Más adelante, a principios del siglo XX, las sufragistas inglesas bordarían la consigna “Hechos, no palabras” en algunos de sus objetos predilectos, como los parasoles o pañuelos, antaño símbolos de delicadeza y feminidad, para exigir el derecho al voto. Tenía sentido: en las escuelas británicas se instruía a las niñas en labores textiles para educarlas en la domesticidad, de modo que cuando se juntaron a hablar de sus derechos había algo que todas sabían hacer, así que confeccionaron con sus propias manos sus herramientas de protesta: carteles, pancartas, bandas y pañuelos con consignas como “atrévete a ser libre” o “reclama con coraje” bordados encima. En la década de los sesenta y los setenta, la segunda ola del feminismo tomó como ejemplo a las pioneras y también tomaron sus agujas para dignificar, por un lado, el trabajo doméstico e invisible y, por otro, para denunciar la opresión del sistema.
Ya en el nuevo milenio, la escritora, socióloga y experta tejedora Betty Greer popularizó el término craftivismo, un movimiento que une la artesanía (craft, en inglés) con el activismo. En los últimos tiempos, el bordado ha vivido un subversivo renacer: no es casualidad que en la Marcha de las Mujeres de Washington de 2017 en protesta por la llegada del presidente Donald Trump al poder, las mujeres utilizasen como símbolo unos gorritos rosas tejidos por ellas mismas.

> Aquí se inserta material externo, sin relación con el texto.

Lemma instances_loop_values (ctx : Ctx) (client : awsClient W Ctx)
    (insts : list ec2.Instance) (selectorSet selectorSet' : gset string) (s s' : ST) :
  forRange (resolveInstance ctx client) insts selectorSet s = (Ok selectorSet', s') →
  ∃ evs, trace s' = trace s ++ evs ∧
    Forall (λ ev, ∃ input answer, ev = EvGetInstanceProfile client input answer) evs ∧
    ∀ v, v ∈ selectorSet' ↔
         v ∈ selectorSet ∨
         (∃ inst, inst ∈ insts ∧ v ∈ instance_values inst) ∨
         (∃ input output,
            EvGetInstanceProfile client input (Ok output) ∈ evs ∧
            v ∈ resolveInstanceProfile (iam.instanceProfile output)).
Proof using Type.
  revert selectorSet s. induction insts as [|inst insts IH]; intros selectorSet s.
  { intros [= <- <-]. exists []. rewrite app_nil_r. split; [done|]. split; [done|].
    intros v. split; [auto|]. intros [?|[(? & ?%elem_of_nil & _)|(? & ? & ?%elem_of_nil & _)]];
      done. }
  rewrite forRange_cons.
  assert (Hbase : ∀ v, v ∈ addSelectors (addSelectors selectorSet (resolveTags (ec2.Tags inst)))
                             (resolveSecurityGroups (ec2.SecurityGroups inst))
                       ↔ v ∈ selectorSet ∨ v ∈ instance_values inst).
  { intros v. unfold instance_values. rewrite !elem_of_addSelectors, elem_of_app.
    split; [intros [[?|?]|?]|intros [?|[?|?]]]; auto. }
  destruct (wanted_profile_request inst) as [input|] eqn:Hw.
  - pose proof (resolveInstance_lookup ctx client selectorSet inst s input Hw) as H.
    destruct (GetInstanceProfileWithContext _ _ _ _) as [[output|e] w]; rewrite H; clear H;
      [|done].
    intros (evs & Htr & Hev & Hval)%IH.
    exists (EvGetInstanceProfile client input (Ok output) :: evs).
    split; [by rewrite Htr; simpl; rewrite <-app_assoc|].
    split; [constructor; eauto|].
    intros v. rewrite Hval, elem_of_addSelectors, Hbase. split.
    + intros [[[?|?]|?]|[(i & ? & ?)|(inp & out & ? & ?)]]; auto.
      * right. left. exists inst. by rewrite elem_of_cons; auto.
      * right. right. exists input, output. by rewrite elem_of_cons; auto.
      * right. left. exists i. by rewrite elem_of_cons; auto.
      * right. right. exists inp, out. by rewrite elem_of_cons; auto.
    + intros [?|[(i & [->|?]%elem_of_cons & ?)|(inp & out & [Heq|?]%elem_of_cons & ?)]];
        auto.
      * right. left. by exists i.
      * injection Heq as -> ->. auto.
      * right. right. by exists inp, out.
  - rewrite resolveInstance_no_lookup by done.
    intros (evs & Htr & Hev & Hval)%IH. exists evs. split; [done|]. split; [done|].
    intros v. rewrite Hval, Hbase. split.
    + intros [[?|?]|[(i & ? & ?)|?]]; auto.
      * right. left. exists inst. by rewrite elem_of_cons; auto.
      * right. left. exists i. by rewrite elem_of_cons; auto.
    + intros [?|[(i & [->|?]%elem_of_cons & ?)|?]]; auto.
      right. left. by exists i.
Qed.

(** The selectors of an identity are exactly what the remote calls
    returned for it: a value is among them if and only if it is the
    value of a tag or of a security group of a described instance, or
    of a role of a profile that a lookup returned. *)
Theorem resolveSpiffeID_values (ctx : Ctx) (spiffeID : string) (s s' : ST)
    (selectors : common.Selectors) :
  resolveOne ctx spiffeID s = (Ok (Some selectors), s') →
  ∃ evs, trace s' = trace s ++ evs ∧
    ∀ v, v ∈ common.Value <$> common.Entries selectors ↔
         (∃ inst, inst ∈ flat_map described_instances evs ∧
                  (v ∈ resolveTags (ec2.Tags inst) ∨
                   v ∈ resolveSecurityGroups (ec2.SecurityGroups inst))) ∨
         (∃ client input output,
            EvGetInstanceProfile client input (Ok output) ∈ evs ∧
            v ∈ resolveInstanceProfile (iam.instanceProfile output)).
Proof using Type.
  unfold resolveSpiffeID.
  destruct (parse spiffeID) as [[[a region] instanceID]|e]; [|done].
  unfold bind at 1.
  destruct (getRegionClient_trace region s) as (evs1 & Htr1 & Hsil & _).
  destruct (getRegionClient region s) as [[client|e] s1]; simpl in Htr1; [|done].
  unfold bind at 1, wrapErr, callDescribeInstances.
  destruct (DescribeInstancesWithContext _ _ _ _) as [[resp|e] w]; [|done].
  unfold bind, ret. rewrite forRange_reservations.
  destruct (forRange _ _ _ _) as [[selectorSet|e] s3] eqn:Hloop; [|done].
  apply instances_loop_values in Hloop as (evs3 & Htr3 & Hev3 & Hval). simpl in Htr3.
  intros [= <- <-].
  exists (evs1 ++ EvDescribeInstances client
             {| ec2.InstanceIds := [aws.String_ instanceID];
                ec2.Filters := instanceFilters |} (Ok resp) :: evs3).
  split; [by rewrite Htr3, Htr1, <-!app_assoc|].
  assert (Hd1 : flat_map described_instances evs1 = []).
  { clear -Hsil. induction Hsil as [|ev evs Hev _ IH]; [done|]. by destruct ev. }
  assert (Hd3 : flat_map described_instances evs3 = []).
  { clear -Hev3. induction Hev3 as [|ev evs (? & ? & ->) _ IH]; [done|]. done. }
  assert (Hd : flat_map described_instances
                 (evs1 ++ EvDescribeInstances client
                    {| ec2.InstanceIds := [aws.String_ instanceID];
                       ec2.Filters := instanceFilters |} (Ok resp) :: evs3)
               = all_instances resp).
  { rewrite flat_map_app. simpl. by rewrite Hd1, Hd3, app_nil_r. }
  rewrite Hd. intros v. rewrite elem_of_makeSelectors, Hval, elem_of_empty.
  fold (all_instances resp). unfold instance_values. split.
  - intros [[]|[(i & Hi & Hv%elem_of_app)|(inp & out & Hin & Hv)]].
    + left. by exists i.
    + right. exists client, inp, out. split; [|done].
      rewrite elem_of_app, elem_of_cons. auto.
  - intros [(i & Hi & Hv)|(cl & inp & out & Hin & Hv)].
    + right. left. exists i. by rewrite elem_of_app.
    + right. right. apply elem_of_app in Hin as [Hin|[?|Hin]%elem_of_cons]; [|done|].
      * exfalso. rewrite Forall_forall in Hsil. by apply Hsil in Hin.
      * rewrite Forall_forall in Hev3. destruct (Hev3 _ Hin) as (? & ? & [= -> _ _]).
        by exists inp, out.
Qed.

Lemma instances_loop_no_profiles (ctx : Ctx) (client : awsClient W Ctx)
    (insts : list ec2.Instance) (selectorSet : gset string) (s : ST) :
  Forall (λ inst, wanted_profile_request inst = None) insts →
  forRange (resolveInstance ctx client) insts selectorSet s
  = (Ok (addSelectors selectorSet (flat_map instance_values insts)), s).
Proof using Type.
  intros Hno. revert selectorSet. induction Hno as [|inst insts Hinst _ IH];
    intros selectorSet; [done|].
  rewrite forRange_cons, resolveInstance_no_lookup by done. rewrite IH.
  simpl flat_map. unfold instance_values at 2. by rewrite !addSelectors_app, app_assoc.
Qed.

(** When no described instance has a profile with an ARN, the instance
    description is the only remote call, and the selectors are the
    normalization of the tag and security group values of the
    instances: the order in which the answer lists its instances makes
    no difference to them. *)
Theorem resolveSpiffeID_without_profiles (ctx : Ctx)
    (spiffeID accountID region instanceID : string) (s s2 : ST)
    (client : awsClient W Ctx) (resp : ec2.DescribeInstancesOutput) (w3 : W) :
  let input := {| ec2.InstanceIds := [aws.String_ instanceID];
                  ec2.Filters := instanceFilters |} in
  parse spiffeID = Ok (accountID, region, instanceID) →
  getRegionClient region s = (Ok client, s2) →
  DescribeInstancesWithContext client ctx input (world s2) = (Ok resp, w3) →
  Forall (λ inst, wanted_profile_request inst = None) (all_instances resp) →
  resolveOne ctx spiffeID s
  = (Ok (Some (normalize (flat_map instance_values (all_instances resp)))),
     emit (EvDescribeInstances client input (Ok resp)) (set_world w3 s2)) ∧
  ∀ resp', all_instances resp' ≡ₚ all_instances resp →
           normalize (flat_map instance_values (all_instances resp'))
           = normalize (flat_map instance_values (all_instances resp)).
Proof using Type.
  intros input Hparse Hclient Hdesc Hno. split.
  - unfold resolveSpiffeID. rewrite Hparse. unfold bind at 1. rewrite Hclient.
    unfold bind at 1, wrapErr, callDescribeInstances. fold input. rewrite Hdesc.
    unfold bind. rewrite forRange_reservations. fold (all_instances resp).
    by rewrite instances_loop_no_profiles.
  - intros resp' Hperm. apply normalize_ext. intros v.
    rewrite !list_elem_of_In, !in_flat_map. setoid_rewrite <-list_elem_of_In.
    by setoid_rewrite Hperm.
Qed.

(** ** The three kinds of values *)

Lemma resolveTags_head (tags : list ec2.Tag) (v : string) :
  v ∈ resolveTags tags → ∃ rest, v = "tag:" +:+ rest.
Proof using Type. unfold resolveTags. rewrite list_elem_of_fmap. intros (tag & -> & _). by eexists. Qed.

Lemma resolveSecurityGroups_head (sgs : list ec2.GroupIdentifier) (v : string) :
  v ∈ resolveSecurityGroups sgs → ∃ rest, v = "sg:id:" +:+ rest ∨ v = "sg:name:" +:+ rest.
Proof using Type.
  unfold resolveSecurityGroups. rewrite list_elem_of_In, in_flat_map.
  intros (sg & _ & [<-|[<-|[]]]); eauto.
Qed.

Lemma resolveInstanceProfile_head (p : iam.InstanceProfile) (v : string) :
  v ∈ resolveInstanceProfile p → ∃ rest, v = "iamrole:" +:+ rest.
Proof using Type. intros (role & arn & _ & _ & ->)%elem_of_resolveInstanceProfile. by eexists. Qed.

La técnica puede ser otra, pero la intención de visibilizar e incluso resaltar aquello que antaño no veíamos o a lo que no prestábamos atención mediante la intervención del hilo y la aguja es la esencia del bordado fotográfico. “Hace poco recibí un encargo precioso: unos amigos quisieron tener un detalle con una querida amiga, que acababa de superar un cáncer de mama”, cuenta Lorena Olmedo, “era una fotografía en blanco y negro de la propia mujer, donde salía sujetándose un pecho. Y, de ahí, hice brotar unas mimosas. La pieza se tituló Florecer y mostraba cómo brotaba la vida, y la fuerza, de su propio cuerpo”. A Olmedo, las mujeres le atrapan más: “Busco observarlas bajo una nueva mirada, recomponerlas, redescubrirlas”. A Garbi Galatea le sucede lo mismo: “Me gusta pensar que, a través de esta técnica, podemos coger a nuestras abuelas, madres o tías que aparecen en las fotografías y darles una nueva vida. También bordarnos a nosotras mismas para no olvidar quiénes somos”.